John Salley puts the blame squarely on the shoulders of the athlete and I completely agree to a degree. Although it is understandable that young players with little to no background in finance might be irresponsible with their life savings, it is no excuse.

Salley rightfully points out the obligation both the league and former players have to improving this cycle of boom and bust for pro athletes that come from humble beginnings. He also points out how this cycle has a long history and goes back to athletes, like boxer Joe Lewis, who ended up broke not painfully long after his boing career was over.

This is an epidemic both in the NBA and throughout pro sports. Complex Magazine recently wrote an article on the six reasons NBA players go broke.

They blamed:

6. Hip Hop Culture

5. No Degree / Experience

4. Baby Mama Drama

3. Change in Lifestyle

2. Breadwinner for All

1. Lottery Winner Syndrome

I think a few of these overlap and all can be encompassed in the concept of conspicuous consumption / leisure that sociologist Thorstein Veblen brought into vogue years ago.

Basically, this idea describes individuals consuming products and experiences to both establish and maintain a social standing. This standing is the apex of coming up from the bottom — most of these athletes see it this way after gaining a lot of money in such a short time.
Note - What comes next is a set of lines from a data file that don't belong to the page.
(* ===== verification/FatChains.v ===== *)
(** Chains of clusters: what allocating and freeing do to the table, against a reference that
    takes the first free clusters after the hint and links them. *)
From S2P Require Import Prelude IOStream BlockStore FatTable.
From stdpp Require Import gmap list_numbers.
#[local] Open Scope Z_scope.

Lemma entry_free x : entry_type_of_fat_value x = FREE <-> x = 0.
Proof.
  unfold entry_type_of_fat_value. destruct (x =? 0) eqn:E; bool_to_prop; [tauto|].
  repeat (case_match; try done).
Qed.

Lemma entry_end x : end_of_chain_min_cluster <= x -> entry_type_of_fat_value x = END_OF_CHAIN.
Proof.
  unfold entry_type_of_fat_value, end_of_chain_min_cluster. intros Hx.
  destruct (x =? 0) eqn:E0; bool_to_prop; [lia|]. destruct (x =? 1) eqn:E1; bool_to_prop; [lia|].
  destruct (x >=? _) eqn:E2; bool_to_prop; [done|lia].
Qed.

Lemma entry_link x : 2 <= x < bad_cluster -> entry_type_of_fat_value x = LINK.
Proof.
  unfold entry_type_of_fat_value, end_of_chain_min_cluster, bad_cluster. intros Hx.
  destruct (x =? 0) eqn:E0; bool_to_prop; [lia|]. destruct (x =? 1) eqn:E1; bool_to_prop; [lia|].
  destruct (x >=? _) eqn:E2; bool_to_prop; [lia|]. destruct (x =? 268435447) eqn:E3; bool_to_prop; [lia|done].
Qed.

(** ** The reference *)

(** The free clusters in the order of the search: from the hint to the end, then from the first
    cluster to the hint. *)
Definition search_order (hint count : Z) : list Z :=
  seqZ hint (Z.of_nat (Z.to_nat (count - hint))) ++ seqZ reserved_cluster_count (Z.of_nat (Z.to_nat (hint - reserved_cluster_count))).
Definition free_among (f : Z -> Z) (l : list Z) : list Z := filter (fun c => f c = 0) l.

(** [prev] points to the first cluster of [cs] (unless it is 0), each cluster to the next one, and the last
    one has [last]. *)
Fixpoint link_from (prev : Z) (cs : list Z) (last : Z) (f : Z -> Z) : Z -> Z :=
  match cs with
  | [] => f
  | c :: cs =>
      let f := if prev =? 0 then f else upd f prev c in
      match cs with
      | [] => upd f c last
      | _ => link_from c cs last f
      end
  end.

(** ** The scan *)

(** [alloc_scan] on the function. *)
Fixpoint scan (l : list Z) (count prev : Z) (chain : list Z) (eoc : Z) (f : Z -> Z) : (Z -> Z) * Z * list Z * bool :=
  match l with
  | [] => (f, prev, chain, false)
  | c :: l =>
      if decide (f c = 0) then
        let f := if prev =? 0 then f else upd f prev c in
        if Z.of_nat (length (chain ++ [c])) =? count then (upd f c eoc, c, chain ++ [c], true)
        else scan l count c (chain ++ [c]) eoc f
      else scan l count prev chain eoc f
  end.

Lemma scan_app l1 l2 count prev chain eoc f :
  scan (l1 ++ l2) count prev chain eoc f =
  let '(f1, prev1, chain1, done) := scan l1 count prev chain eoc f in
  if (done : bool) then (f1, prev1, chain1, true) else scan l2 count prev1 chain1 eoc f1.
Proof.
  revert prev chain f. induction l1 as [|c l1 IH]; intros prev chain f; cbn [app scan]; [done|].
  case_decide; [|apply IH]. case_match; [done|apply IH].
Qed.

Section Scan.
Context {F D : Type} `{BlockStore F}.

Lemma represents_set_free last free (v : volume F D) f : represents v f -> represents (set_free last free v) f.
Proof. intros [[] Hf]. split; [by split|exact Hf]. Qed.

Lemma entry_index_same (v v' : volume F D) i : same_volume v v' -> entry_index v' i <-> entry_index v i.
Proof. unfold same_volume. by intros ->. Qed.

(** Everything but the table and the counters of free clusters. *)
Definition same_but_free (v v' : volume F D) : Prop :=
  m_cluster_count v' = m_cluster_count v /\ m_end_of_chain v' = m_end_of_chain v /\
  m_bytes_per_cluster v' = m_bytes_per_cluster v /\ m_data_cache v' = m_data_cache v.
Lemma file_read_loop_Ok fuel fl n p k a m (v : volume F D) f :
  represents v f -> data_ok v -> contiguous_file fl n v f ->
  0 <= p -> p + k <= m_size fl -> p < m_size fl -> 0 <= k < Z.of_nat fuel ->
  exists v' m' e, file_read_loop fuel (p / m_bytes_per_cluster v) (p - p / m_bytes_per_cluster v * m_bytes_per_cluster v) k a
      (set_ranges [ContiguousRange 0 (m_first_cluster fl)] fl) m v = Ok (v', m', e) /\
    represents v' f /\ data_ok v' /\ same_data_volume v v' /\
    (forall q, 0 <= q < m_size fl -> file_byte fl v' q = file_byte fl v q) /\
    changes_within m m' a (a + k) /\
    if decide (accessible m a (Z.to_nat k))
    then e = NO_ERROR /\ forall i, 0 <= i < k -> m' !! (a + i) = Some (file_byte fl v (p + i))
    else e = MEMORY_ACCESS_VIOLATION.
Proof.
  revert p k a m v. induction fuel as [|fuel IH]; intros p k a m v R Dk Cf Hp Hpk Hps Hk; [lia|]. cbn [file_read_loop].
  pose proof Dk as [Hst Hsz Hb Hval]. set (bpc := m_bytes_per_cluster v) in *. set (q0 := p / bpc).
  pose proof (Z.div_mod p bpc ltac:(lia)) as Hdm. pose proof (Z.mod_pos_bound p bpc Hb) as Hmod. fold q0 in Hdm.
  set (o := p - q0 * bpc). assert (Ho : o = p mod bpc) by (unfold o; lia). assert (Hq0 : 0 <= q0) by (apply Z.div_pos; lia).
  destruct (cluster_from_offset_Ok fl n q0 v f (proj1 R) Dk Cf Hq0 ltac:(fold bpc; nia)) as [-> Hqn]. run. fold bpc.
  pose proof Cf as [Hn Hc _ _ Hs _].
  unfold pure_cluster_value. destruct (_ >=? _) eqn:E; bool_to_prop; [|unfold reserved_cluster_count in *; lia]. run.
  set (b := m_first_cluster fl + q0 - reserved_cluster_count). set (t := Z.min k (bpc - o)).
  assert (Hv : bs_valid (m_data_cache v) b) by (apply Hval; unfold b, reserved_cluster_count in *; lia).
  destruct (bs_read_law b o t a m (m_data_cache v) Hst Hv ltac:(lia) ltac:(lia) ltac:(lia)) as (s & m1 & Er & Hs1 & Hch & Hm1 & Hrd).
  unfold locked_read. rewrite Er. run.
  assert (Hbytes : forall q, 0 <= q < m_size fl -> file_byte fl (set_data s v) q = file_byte fl v q).
  { intros q Hq. unfold file_byte. cbn. fold bpc. destruct Hch as (_ & _ & Hch). apply Hch; [|rewrite Hsz; by apply Z.mod_pos_bound|tauto].
    apply Hval. pose proof (Z.div_pos q bpc ltac:(lia) Hb). assert (q / bpc < n) by (apply Z.div_lt_upper_bound; [lia|]; fold bpc in Hs; lia).
    unfold reserved_cluster_count in *. lia. }
  assert (Hspan : forall i, 0 <= i < t -> bs_byte (m_data_cache v) b (o + i) = file_byte fl v (p + i)).
  { intros i Hi. unfold file_byte. fold bpc. assert (Edq : (p + i) / bpc = q0) by (symmetry; apply (Z.div_unique _ _ _ (o + i)); [left; lia|lia]).
    assert (Emq : (p + i) mod bpc = o + i) by (symmetry; apply (Z.mod_unique _ _ q0); [left; lia|lia]). by rewrite Edq, Emq. }
  assert (Dk1 : data_ok (set_data s v)) by (by eapply data_ok_set). assert (R1 := represents_set_data s v f R).
  assert (Hacc : accessible m a (Z.to_nat k) <-> accessible m a (Z.to_nat t) /\ accessible m (a + t) (Z.to_nat (k - t))).
  { replace (Z.to_nat k) with (Z.to_nat t + Z.to_nat (k - t))%nat by lia. rewrite accessible_app, Z2Nat.id by lia. done. }
  destruct (decide (accessible m a (Z.to_nat t))) as [Ha|Ha].
  2: { rewrite (bool_decide_false (MEMORY_ACCESS_VIOLATION = NO_ERROR)) by done. cbn [negb]. eexists _, _, _. split_and!; try done.
       - eapply changes_within_wider; [done|lia..].
       - rewrite decide_False by tauto. done. }
  rewrite (bool_decide_true (NO_ERROR = NO_ERROR)) by done. cbn [negb]. specialize (Hrd Ha).
  assert (Hrd' : forall i, 0 <= i < t -> m1 !! (a + i) = Some (file_byte fl v (p + i))).
  { intros i Hi. rewrite <- Hspan by done. specialize (Hrd (o + i) ltac:(unfold in_span; lia)). by replace (a + (o + i - o)) with (a + i) in Hrd by lia. }
  destruct (k - t =? 0) eqn:Ekt; bool_to_prop.
  { eexists _, _, _. split_and!; try done; [eapply changes_within_wider; [done|lia..]|].
    rewrite decide_True; [|apply Hacc; split; [done|intros i Hi; lia]]. split; [done|]. intros i Hi. apply Hrd'. lia. }
  assert (Et : t = bpc - o) by lia.
  destruct (IH (p + t) (k - t) (a + t) m1 (set_data s v) R1 Dk1 (contiguous_set_data s fl n v f Cf) ltac:(lia) ltac:(lia) ltac:(lia) ltac:(lia))
    as (v' & m' & e & E' & R' & Dk' & S' & Hbytes' & Hm' & Hres).
  change (m_bytes_per_cluster (set_data s v)) with bpc in E'.
  assert (Edq : (p + t) / bpc = q0 + 1) by (symmetry; apply (Z.div_unique _ _ _ 0); lia).
  rewrite Edq in E'. replace (p + t - (q0 + 1) * bpc) with 0 in E' by lia. rewrite E'.
  exists v', m', e. split_and!; try done.
  - intros q Hq. rewrite Hbytes', Hbytes by done. done.
  - eapply changes_within_trans; eapply changes_within_wider; try done; lia.
  - assert (Hm1' := changes_within_accessible m m1 a (a + t) (a + t) (Z.to_nat (k - t)) Hm1).
    destruct (decide (accessible m a (Z.to_nat k))) as [Hak|Hak].
    + rewrite decide_True in Hres by tauto. destruct Hres as [-> Hres]. split; [done|]. intros i Hi.
      destruct (decide (i < t)) as [Hit|Hit].
      * destruct (Hm' (a + i)) as [[?|Hsame] _]; [lia|]. rewrite Hsame. apply Hrd'. lia.
      * specialize (Hres (i - t) ltac:(lia)). replace (a + t + (i - t)) with (a + i) in Hres by lia.
        rewrite Hres. f_equal. rewrite Hbytes by lia. f_equal. lia.
    + rewrite decide_False in Hres by tauto. done.
Qed.
End Files.
(** What a read does. *)
Lemma file_read_Ok fl n addr offset size m (v : volume F D) f :
  represents v f -> data_ok v -> contiguous_file fl n v f -> 0 <= offset -> 0 <= size ->
  exists v' fl' m' res, file_read addr offset size fl m v = Ok (v', fl', m', res) /\
    represents v' f /\ data_ok v' /\ contiguous_file fl' n v' f /\ m_size fl' = m_size fl /\
    (forall q, 0 <= q < m_size fl -> file_byte fl' v' q = file_byte fl v q) /\
    let k := Z.max 0 (Z.min size (m_size fl - offset)) in
    changes_within m m' addr (addr + k) /\
    if decide (accessible m addr (Z.to_nat k))
    then res = Value k /\ forall i, 0 <= i < k -> m' !! (addr + i) = Some (file_byte fl v (offset + i))
    else res = Error MEMORY_ACCESS_VIOLATION.
Proof.
  intros R Dk Cf Ho Hsz. unfold file_read. destruct (offset >=? m_size fl) eqn:E; bool_to_prop.
  { exists v, fl, m, (Value 0). cbn zeta. replace (Z.max 0 (Z.min size (m_size fl - offset))) with 0 by lia. split_and!; try done.
    1: apply changes_within_refl. rewrite decide_True by (intros i Hi; lia). split; [done|lia]. }
  destruct (with_ranges_Ok fl n v f R Cf) as (v1 & -> & R1 & S1). run.
  assert (Dk1 := represents_same v v1 f R1 S1 Dk). assert (Cf1 := contiguous_same fl n v v1 f S1 Cf).
  cbn [m_size set_ranges]. cbn zeta. replace (Z.max 0 (Z.min size (m_size fl - offset))) with (Z.min size (m_size fl - offset)) by lia.
  set (k := Z.min size (m_size fl - offset)).
  destruct (file_read_loop_Ok (S (Z.to_nat k)) fl n offset k addr m v1 f R1 Dk1 Cf1 ltac:(lia) ltac:(lia) ltac:(lia) ltac:(lia))
    as (v' & m' & e & -> & R' & Dk' & S' & Hbytes & Hm & Hres). run.
  assert (Ebyte : forall q, file_byte fl v1 q = file_byte fl v q) by (intros q; by rewrite S1).
  eexists _, _, _, _. split; [reflexivity|]. split_and!; try done.
  - rewrite S'. destruct Cf1. split; try done. by right.
  - intros q Hq. rewrite <- Ebyte, <- Hbytes by done. done.
  - destruct (decide (accessible m addr (Z.to_nat k))).
    + destruct Hres as [-> Hres]. split; [done|]. intros i Hi. rewrite Hres by done. by rewrite Ebyte.
    + rewrite Hres. by rewrite decide_False.
Qed.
This is clearly lived out in the Lottery Winner Syndrome where an athlete has more money in a single day than their entire neighborhood would ever see in a lifetime. He naturally feels both an obligation and a desire to give back. Plus, it is a tangible example that he has made it. Besides, how could the money ever run out?

The Hip Hop Culture, Baby Mama Drama, No Degree, and Breadwinner For All play into this conspicuous consumption as well, but also speak to a larger cultural milieu at play.

This culture is more than simply the culture of Hip Hop that glamorizes an overly simplified approach to economics, women, and relationships. It is a socioeconomic culture and as John Salley so rightfully stated, the only way to break this pattern of economic tragedy is through the education of young athletes.

This is a community and league obligation. This cycle has been the dirty little secret of athletics for decades. It is about time the NBA addressed this in a more rigorous manner, instead of a few blow-off Power Point presentations.